De la même manière, il semble aller de soi que les éléments ressortant de cet avant-projet font partie intégrante des coûts de la réforme de la sécurité civile et qu'il revient par conséquent à l'État fédéral de les financer dans le respect d'une neutralité financière pour les communes, faute de quoi le principe porté par l'article 67 de la loi du 15 mai 2007 relative à la sécurité civile ne serait pas respecté. Or avec seulement 300 millions d'euros de marge prévus au budget 2008 pour toutes les politiques nouvelles, comment le gouvernement compte-t-il mettre en place la réforme de la sécurité civile sans imposer de nouvelles dépenses aux communes? L'État fédéral pourra-t-il respecter son engagement d'assumer l'ensemble des surcoûts de la réforme?

 

15.02  Patrick Dewael, ministre: Monsieur le président, chère collègue, des contacts relatifs à la thématique des pensions et à certains aspects de la sécurité sociale du personnel des futures zones de secours ont effectivement eu lieu en 2007 et 2008 entre mes services et les services de l'Office national de sécurité sociale des administrations provinciales et locales.

 

Un document de travail a été établi sur cette base. Il ne s'agit toutefois que d'un document préparatoire établi dans le cadre d'une concertation interne entre les experts. Aucune décision politique ou stratégique n'a été prise dans ce dossier et rien ne s'oppose à ce que ce document soit injecté au sein des structures de travail que j'ai récemment mises en place afin d'assurer la mise en œuvre rapide de la réforme.

 

Bien qu'il semble prématuré de parler du contenu de ce document, je tiens à signaler que la mise en place d'un système tel que proposé devrait constituer une opération globalement neutre, tant pour les communes que pour l'Office national de sécurité sociale précité.

 

Par ailleurs, je rappelle que la réforme de la sécurité civile constitue une priorité pour le gouvernement et que la loi comprend des obligations claires. Cependant, la marge financière dégagée au sein du budget 2008 aura une importance relative. En effet, l'essentiel des efforts financiers à consentir pour l'exécution de la loi naîtra de la mise en œuvre concrète de la loi qui interviendra dans le courant de l'année 2009. Par conséquent, le budget permettant d'exécuter cette loi comme convenu sera discuté lors de l'élaboration du budget 2009.

 

15.03  Jacqueline Galant (MR): Je remercie le ministre pour sa réponse.
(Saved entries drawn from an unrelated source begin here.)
(** C3. For a string [device_id], [calculate_entropy] returns a value in
    [95.0, 100.0].  Its offset is [hash(device_id) % 100 / 100.0]: it is
    fixed by the process and the device identifier alone, whatever the
    state of the random generator, and lies in [0, 1).  In every world
    the function returns; the base it draws lies in [95.0, 100.0]; and
    the result is the sum of base and offset clamped to at most 100.0 and
    rounded to two decimals, that is a whole number of hundredths no
    farther from the clamped sum than half a hundredth, up to a
    hundred-millionth allowed for the error of binary64 arithmetic. *)
Theorem calculate_entropy_in_range (proc : Py.process) (device_id : string) :
  let offset := inject_Z (Py.str_hash proc device_id mod 100) / 100.0 in
  Py.hash proc (JStr device_id) = Ok (Py.str_hash proc device_id) /\
  0 <= offset /\ offset < 1 /\
  forall w, exists base e k,
    Random.uniform 95.0 100.0 w = (Ok base, Random.advance w) /\
    95.0 <= base /\ base <= 100.0 /\
    ResidueAnalyzer.calculate_entropy proc (JStr device_id) w
      = (Ok e, Random.advance w) /\
    Qmin (base + offset) 100 <= 100.0 /\
    e == inject_Z k * (1 # 100) /\
    Qmin (base + offset) 100 - ((1 # 200) + (1 # 100000000)) <= e /\
    e <= Qmin (base + offset) 100 + ((1 # 200) + (1 # 100000000)) /\
    95.0 <= e /\ e <= 100.0.
Proof.
  cbv zeta.
  change (inject_Z (Py.str_hash proc device_id mod 100) / 100.0)
    with (ResidueAnalyzer.device_factor (Py.str_hash proc device_id)).
  set (f := ResidueAnalyzer.device_factor (Py.str_hash proc device_id)).
  destruct (device_factor_range (Py.str_hash proc device_id)) as [Hlo Hhi].
  fold f in Hlo, Hhi.
  split; [reflexivity |]. split; [exact Hlo |]. split; [exact Hhi |].
  intros w.
  destruct (uniform_range 95.0 100.0 w) as [Hb1 Hb2]; [lra |].
  set (base := 95.0 + (100.0 - 95.0) * unit_draw w) in *.
  pose proof (calculate_entropy_run proc (JStr device_id) _ w eq_refl) as Hrun.
  fold f base in Hrun.
  destruct (round_2_error (Py.min 100.0 (base + f))) as [E1 E2].
  destruct (clamped_sum_range base f Hb1 Hlo) as [R1 R2].
  pose proof (min_100_is_Qmin (base + f)) as Hmin.
  pose proof (Q.le_min_r (base + f) 100) as Hclamp.
  exists base, (Py.round (Py.min 100.0 (base + f)) 2),
    (Py.round_half_even (Py.min 100.0 (base + f) * 100)).
  split; [apply uniform_run |].
  split; [exact Hb1 |]. split; [lra |].
  split; [exact Hrun |].
  split; [lra |].
  split; [apply round_2_hundredths |].
  repeat split; lra.
Qed.
(** C8. For every value type, an empty point sequence gives 0.0 under SUM
    and under MAX, and a policy other than LAST, SUM and MAX gives 0.0 on any
    sequence.  Under LAST the first element is read without a guard: the
    empty sequence panics, and this is the only way [evaluate] fails to
    return a value. *)
Theorem evaluate_empty_series_and_unknown_policy (valueType : string) :
  evaluate "SUM" valueType [] = Continue 0%float
  /\ evaluate "MAX" valueType [] = Continue 0%float
  /\ (forall policy points,
        policy <> "LAST" -> policy <> "SUM" -> policy <> "MAX" ->
        evaluate policy valueType points = Continue 0%float)
  /\ evaluate "LAST" valueType [] = Panic
  /\ (forall policy points,
        (policy = "LAST" -> points <> []) ->
        exists x, evaluate policy valueType points = Continue x)
  /\ (forall policy points,
        evaluate policy valueType points = Panic <-> policy = "LAST" /\ points = []).
Proof.
  refine (conj eq_refl (conj eq_refl (conj (evaluate_other valueType)
            (conj eq_refl _)))).
  assert (T : forall policy points,
             evaluate policy valueType points = Panic <-> policy = "LAST" /\ points = []).
  { intros policy points. unfold evaluate.
    destruct (String.eqb_spec policy "LAST") as [-> | N].
    - destruct points; split; intros H; try discriminate; try tauto.
      destruct H as [_ H]. discriminate.
    - destruct (String.eqb policy "SUM"); [| destruct (String.eqb policy "MAX")];
        split; intros H; try discriminate; tauto. }
  split; [| exact T].
  intros policy points H.
  destruct (evaluate policy valueType points) as [x | e |] eqn:E.
  - now exists x.
  - exfalso. revert E. unfold evaluate.
    destruct (String.eqb policy "LAST"); [destruct points |];
      [| | destruct (String.eqb policy "SUM"); [| destruct (String.eqb policy "MAX")]];
      discriminate.
  - apply T in E. destruct E as [E1 E2]. now elim (H E1).
Qed.

Lemma evaluate_empty_series_and_unknown_policy_witness :
  evaluate "AVG" "DOUBLE" [Some {| monitoringpb.Value := Some (DoubleValue 7%float) |}]
    = Continue 0%float
  /\ exists x, evaluate "LAST" "DOUBLE"
                 [Some {| monitoringpb.Value := Some (DoubleValue 7%float) |}] = Continue x.
Proof.
  destruct (evaluate_empty_series_and_unknown_policy "DOUBLE") as (_ & _ & O & _ & T & _).
  split.
  - apply O; intros H; discriminate H.
  - apply T. intros _ H. discriminate H.
Defined.

(** ** The fetch loop and the emptiness test *)


Lemma total_points_nonneg (groups : list TimeSeries) : 0 <= total_points groups.
Proof. unfold total_points. induction groups as [| g gs IH]; cbn [fold_right]; lia. Qed.


Section Fetch.

Variable opts : Options.

(** An error of the iterator ends the process as soon as [Next] returns it. *)
Lemma fetch_error (err : string) (rest : list Next) (metrics : list Metric) (length : Z) :
  fetch opts (Err err :: rest) metrics length
  = Exit (output UNKNOWN "Failed to fetch time series.").
Proof. reflexivity. Qed.

(** A series that aggregates to [x] adds one metric and its points. *)
Lemma fetch_step (resp : TimeSeries) (x : float) (rest : list Next)
  (metrics : list Metric) (length : Z) :
  evaluate (Evalution opts) (ValueType_String (ValueType_ resp)) (Points resp) = Continue x ->
  fetch opts (Resp resp :: rest) metrics length
  = fetch opts rest
      (metrics ++ [ {| Name := metric_name_of (Labels resp); Value := x |} ])
      (length + Z.of_nat (List.length (Points resp))).
Proof. intros E. cbn [fetch]. rewrite E. reflexivity. Qed.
Je suis rassurée qu'il s'agisse d'un document de travail et non d'un projet de loi comme cela avait été présenté. J'espère que vos dires se révèleront exacts et que l'opération sera neutre pour nos communes qui ont de plus en plus de mal à nouer les deux bouts.

 

L'incident est clos.

Het incident is gesloten.

 

Le président: N'ayant aucune nouvelle de Mme Schryvers, sa question n° 2376 est reportée.

 

La réunion publique de commission est levée à 12.15 heures.

De openbare commissievergadering wordt gesloten om 12.15 uur.